[[ Records shown, beginning ]]

(** * tauri-benchmark-suite: the front-end session mirror, verified

    A shallow embedding of the TypeScript front end of the benchmark suite:

    - [services/tauri-api.ts]: [TauriApiService] (thin wrappers around the
      IPC [invoke]), [handleTauriError] and [EventListenerManager];
    - [composables/useBenchmark.ts]: the reactive state of one benchmark
      view, the session-control operations and the seven event handlers;
    - [stores/index.ts]: the configuration store and [updateConfig];
    - [types/index.ts]: the payload interfaces.

    Conventions of the embedding.

    - A JavaScript value of static type [any] (a rejection reason, the
      payload of a result slot, a configuration object) is a [JsVal]; an
      object is a finite map from property names to values.
    - A JavaScript [number] is a rational [Qc]: the code stores and compares
      numbers and never computes with them; NaN and the infinities are left
      out.
    - A promise that has settled is a [Settled A]: fulfilled with a value or
      rejected with a reason.  The Rust back end is not part of the front
      end: it is an argument, a function from commands to settled promises.
      A back end whose answers change over time is a different function at
      each call.
    - Reactive refs are the fields of a state record; an operation is a
      function from the state before the call to the state after it and the
      settled promise handed to the caller.  An operation runs to its end
      before the next action starts: an event that arrives between a command
      and its answer is ordered before or after the whole operation.
      [console.error] writes to the developer console only and is not part
      of the state. *)

From Stdlib Require Import QArith Qcanon.
From stdpp Require Import gmap strings list fin_maps numbers.
From stdpp Require pretty.

#[local] Set Warnings "-register-all".
#[local] Open Scope string_scope.
#[local] Open Scope nat_scope.

(** ** JavaScript values

    Values are plain data, as they cross the IPC boundary or are written as
    object literals: an object has own data properties only (no accessors,
    no prototype chain to look through). *)

Inductive JsVal : Type :=
  | JsUndefined
  | JsNull
  | JsBool (b : bool)
  | JsNumber (n : Qc)
  | JsString (s : string)
  | JsObject (props : gmap string JsVal).

(** [ToBoolean]: [undefined], [null], [false], [0] and the empty string are
    falsy, every other value is truthy. *)
Definition truthy (v : JsVal) : bool :=
  match v with
  | JsUndefined | JsNull => false
  | JsBool b => b
  | JsNumber n => bool_decide (n ≠ 0%Qc)
  | JsString s => bool_decide (s ≠ "")
  | JsObject _ => true
  end.

Definition is_string (v : JsVal) : bool :=
  match v with JsString _ => true | _ => false end.

(** [v?.k] for a property [k] that no primitive wrapper defines (such as
    [message]): [undefined] on [null], [undefined] and on primitives, the
    stored value on an object that has the property. *)
Definition opt_get (v : JsVal) (k : string) : JsVal :=
  match v with
  | JsObject props => default JsUndefined (props !! k)
  | _ => JsUndefined
  end.

(** [o || d] for an optional string [o]. *)
Definition str_or (o : option string) (d : string) : string :=
  match o with
  | Some s => if bool_decide (s = "") then d else s
  | None => d
  end.

(** [o || null] for an optional number [o]. *)
Definition num_or_null (o : option Qc) : option Qc :=
  match o with
  | Some n => if bool_decide (n = 0%Qc) then None else Some n
  | None => None
  end.

(** [{ ...a, ...b }]: the own properties of [a], overridden by those of [b]. *)
Definition spread2 (a b : gmap string JsVal) : gmap string JsVal := b ∪ a.

(** [l.slice(-n)]: the last [n] elements, the whole list when it is shorter. *)
Definition slice_last {A} (n : nat) (l : list A) : list A :=
  drop (length l - n) l.

(** [l.push(x)]. *)
Definition push {A} (l : list A) (x : A) : list A := l ++ [x].

(** ** Settled promises *)

Inductive Settled (A : Type) : Type :=
  | Fulfilled (value : A)
  | Rejected (reason : JsVal).
Arguments Fulfilled {A} value.
Arguments Rejected {A} reason.

Definition is_rejected {A} (p : Settled A) : bool :=
  match p with Rejected _ => true | Fulfilled _ => false end.

(** ** Payload interfaces ([types/index.ts]) *)

Inductive TestStatus : Type := Pending | Running | Completed | Failed | Cancelled.

#[global] Instance TestStatus_eq_dec : EqDecision TestStatus :=
  ltac:(solve_decision).

Inductive WarningSeverity : Type := Low | Medium | High | Critical.

Module BenchmarkProgress.
Record t : Type := mk {
  session_id : string;
  current_test : string;
  overall_progress : Qc;
  test_progress : Qc;
  message : string;
  estimated_time_remaining : option Qc
}.
End BenchmarkProgress.

Module SystemMonitoringData.
Record t : Type := mk {
  cpu_usage : Qc;
  memory_usage : Qc;
  temperature : option Qc;
  timestamp : string
}.
End SystemMonitoringData.

Module TestSession.
Record t : Type := mk {
  session_id : string;
  status : TestStatus;
  start_time : string;
  end_time : option string;
  config : option JsVal
}.
End TestSession.

Module RealTimePerformanceData.
Record t : Type := mk {
  session_id : string;
  test_type : string;
  metrics : gmap string Qc;
  timestamp : string
}.
End RealTimePerformanceData.

Module TestWarningEvent.
Record t : Type := mk {
  session_id : string;
  test_type : string;
  warning_type : string;
  message : string;
  severity : WarningSeverity
}.
End TestWarningEvent.

Module TestCompleteEvent.
Record t : Type := mk {
  session_id : string;
  test_type : string;
  success : bool;
  result : JsVal;
  error : option string
}.
End TestCompleteEvent.

(** [TestResults] and [SystemInfo] are stored and handed on whole; the front
    end's logic only asks whether a [results] slot is present. *)
Module TestResults.
Record t : Type := mk {
  timestamp : string;
  systemInfo : JsVal;
  cpuResults : option JsVal;
  memoryResults : option JsVal;
  storageResults : option JsVal;
  overallScore : Qc
}.
End TestResults.

Module BenchmarkSuiteCompleteEvent.
Record t : Type := mk {
  session_id : string;
  success : bool;
  results : option TestResults.t;
  error : option string
}.
End BenchmarkSuiteCompleteEvent.

(** ** The service layer ([services/tauri-api.ts]) *)

(** The commands of the back end that the front end invokes, indexed by the
    type of their answer. *)
Inductive Command : Type → Type :=
  | get_system_info : Command JsVal
  | start_benchmark_suite (config : JsVal) : Command string
  | cancel_benchmark (sessionId : string) : Command unit
  | get_test_status (sessionId : string) : Command TestStatus
  | get_all_test_sessions : Command (list TestSession.t)
  | get_system_monitoring_data : Command SystemMonitoringData.t
  | cleanup_completed_sessions : Command Qc
  | pause_benchmark (sessionId : string) : Command unit
  | resume_benchmark (sessionId : string) : Command unit
  | run_cpu_benchmark (config : JsVal) : Command JsVal
  | run_memory_benchmark (config : JsVal) : Command JsVal
  | run_storage_benchmark (config : JsVal) : Command JsVal.

(** [invoke]: how the back end settles each command. *)
Definition Backend : Type := ∀ A, Command A → Settled A.

Module TauriApiService.
Section Service.
Variable invoke : Backend.

Definition getSystemInfo : Settled JsVal := invoke _ get_system_info.
Definition startBenchmarkSuite (config : JsVal) : Settled string :=
  invoke _ (start_benchmark_suite config).
Definition cancelBenchmark (sessionId : string) : Settled unit :=
  invoke _ (cancel_benchmark sessionId).
Definition getTestStatus (sessionId : string) : Settled TestStatus :=
  invoke _ (get_test_status sessionId).
Definition getAllTestSessions : Settled (list TestSession.t) :=
  invoke _ get_all_test_sessions.
Definition getSystemMonitoringData : Settled SystemMonitoringData.t :=
  invoke _ get_system_monitoring_data.
Definition cleanupCompletedSessions : Settled Qc :=
  invoke _ cleanup_completed_sessions.
Definition pauseBenchmark (sessionId : string) : Settled unit :=
  invoke _ (pause_benchmark sessionId).
Definition resumeBenchmark (sessionId : string) : Settled unit :=
  invoke _ (resume_benchmark sessionId).
Definition runCpuBenchmark (config : JsVal) : Settled JsVal :=
  invoke _ (run_cpu_benchmark config).
Definition runMemoryBenchmark (config : JsVal) : Settled JsVal :=
  invoke _ (run_memory_benchmark config).
Definition runStorageBenchmark (config : JsVal) : Settled JsVal :=
  invoke _ (run_storage_benchmark config).
End Service.
End TauriApiService.

(** [handleTauriError(error: any)]: the declared result type is [string],
    but nothing converts [error.message], so the result is a [JsVal]. *)
Definition handleTauriError (error : JsVal) : JsVal :=
  match error with
  | JsString s => JsString s
  | _ =>
      if truthy (opt_get error "message") then opt_get error "message"
      else JsString "未知错误"
  end.

(** The names of the events the front end listens to. *)
Inductive EventName : Type :=
  | benchmark_progress
  | system_monitoring
  | real_time_performance
  | test_warning
  | test_complete
  | benchmark_complete
  | test_error.

#[global] Instance EventName_eq_dec : EqDecision EventName :=
  ltac:(solve_decision).

(** An event as the back end emits it: its name and its payload. *)
Inductive Event : Type :=
  | BenchmarkProgressEvent (data : BenchmarkProgress.t)
  | SystemMonitoringEvent (data : SystemMonitoringData.t)
  | RealTimePerformanceEvent (data : RealTimePerformanceData.t)
  | TestWarning (data : TestWarningEvent.t)
  | TestComplete (data : TestCompleteEvent.t)
  | BenchmarkComplete (data : BenchmarkSuiteCompleteEvent.t)
  | TestError (data : TestCompleteEvent.t).

Definition event_name (ev : Event) : EventName :=
  match ev with
  | BenchmarkProgressEvent _ => benchmark_progress
  | SystemMonitoringEvent _ => system_monitoring
  | RealTimePerformanceEvent _ => real_time_performance
  | TestWarning _ => test_warning
  | TestComplete _ => test_complete
  | BenchmarkComplete _ => benchmark_complete
  | TestError _ => test_error
  end.

(** [EventListenerManager]: one entry per registered listener, in the order
    of registration.  A listener is identified by the name of its event; the
    callback it runs is the handler the composable registers for that name. *)
Module EventListenerManager.
Definition t : Type := list EventName.
Definition empty : t := [].
Definition addListener (m : t) (eventName : EventName) : t := push m eventName.
Definition removeAllListeners (m : t) : t := [].
End EventListenerManager.

(** ** The composable ([composables/useBenchmark.ts]) *)

Module useBenchmark.

(** The reactive [progress] object. *)
Record Progress : Type := mkProgress {
  overall : Qc;
  current : Qc;
  currentTest : string;
  message : string;
  estimatedTimeRemaining : option Qc
}.

(** The reactive state of one call of [useBenchmark()].  [error] holds what
    [handleTauriError] returned, hence a [JsVal]; [JsNull] is [null]. *)
Record State : Type := mkState {
  systemInfo : option JsVal;
  currentSession : option string;
  testStatus : TestStatus;
  testResults : option TestResults.t;
  allSessions : list TestSession.t;
  isLoading : bool;
  error : JsVal;
  progress : Progress;
  monitoringData : option SystemMonitoringData.t;
  performanceData : list RealTimePerformanceData.t;
  warnings : list TestWarningEvent.t;
  eventManager : EventListenerManager.t
}.

(** The state right after [useBenchmark()] has run. *)
Definition init : State :=
  {| systemInfo := None; currentSession := None; testStatus := Pending;
     testResults := None; allSessions := []; isLoading := false;
     error := JsNull;
     progress := mkProgress 0 0 "" "" None;
     monitoringData := None; performanceData := []; warnings := [];
     eventManager := EventListenerManager.empty |}.

(** Assignments to the refs. *)
Definition set_systemInfo v s :=
  mkState v (currentSession s) (testStatus s) (testResults s) (allSessions s)
    (isLoading s) (error s) (progress s) (monitoringData s) (performanceData s)
    (warnings s) (eventManager s).
Definition set_currentSession v s :=
  mkState (systemInfo s) v (testStatus s) (testResults s) (allSessions s)
    (isLoading s) (error s) (progress s) (monitoringData s) (performanceData s)
    (warnings s) (eventManager s).
Definition set_testStatus v s :=
  mkState (systemInfo s) (currentSession s) v (testResults s) (allSessions s)
    (isLoading s) (error s) (progress s) (monitoringData s) (performanceData s)
    (warnings s) (eventManager s).
Definition set_testResults v s :=
  mkState (systemInfo s) (currentSession s) (testStatus s) v (allSessions s)
    (isLoading s) (error s) (progress s) (monitoringData s) (performanceData s)
    (warnings s) (eventManager s).
Definition set_allSessions v s :=
  mkState (systemInfo s) (currentSession s) (testStatus s) (testResults s) v
    (isLoading s) (error s) (progress s) (monitoringData s) (performanceData s)
    (warnings s) (eventManager s).
Definition set_isLoading v s :=
  mkState (systemInfo s) (currentSession s) (testStatus s) (testResults s)
    (allSessions s) v (error s) (progress s) (monitoringData s)
    (performanceData s) (warnings s) (eventManager s).
Definition set_error v s :=
  mkState (systemInfo s) (currentSession s) (testStatus s) (testResults s)
    (allSessions s) (isLoading s) v (progress s) (monitoringData s)
    (performanceData s) (warnings s) (eventManager s).
Definition set_progress v s :=
  mkState (systemInfo s) (currentSession s) (testStatus s) (testResults s)
    (allSessions s) (isLoading s) (error s) v (monitoringData s)
    (performanceData s) (warnings s) (eventManager s).
Definition set_monitoringData v s :=
  mkState (systemInfo s) (currentSession s) (testStatus s) (testResults s)
    (allSessions s) (isLoading s) (error s) (progress s) v (performanceData s)
    (warnings s) (eventManager s).
Definition set_performanceData v s :=
  mkState (systemInfo s) (currentSession s) (testStatus s) (testResults s)
    (allSessions s) (isLoading s) (error s) (progress s) (monitoringData s) v
    (warnings s) (eventManager s).
Definition set_warnings v s :=
  mkState (systemInfo s) (currentSession s) (testStatus s) (testResults s)
    (allSessions s) (isLoading s) (error s) (progress s) (monitoringData s)
    (performanceData s) v (eventManager s).
Definition set_eventManager v s :=
  mkState (systemInfo s) (currentSession s) (testStatus s) (testResults s)
    (allSessions s) (isLoading s) (error s) (progress s) (monitoringData s)
    (performanceData s) (warnings s) v.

[[ Records shown, end ]]

# [Exercise requirements]
Among the records above, which lines hold the word "Scope"? Copy each one.

# [Exercise result]
#[local] Open Scope string_scope.
#[local] Open Scope nat_scope.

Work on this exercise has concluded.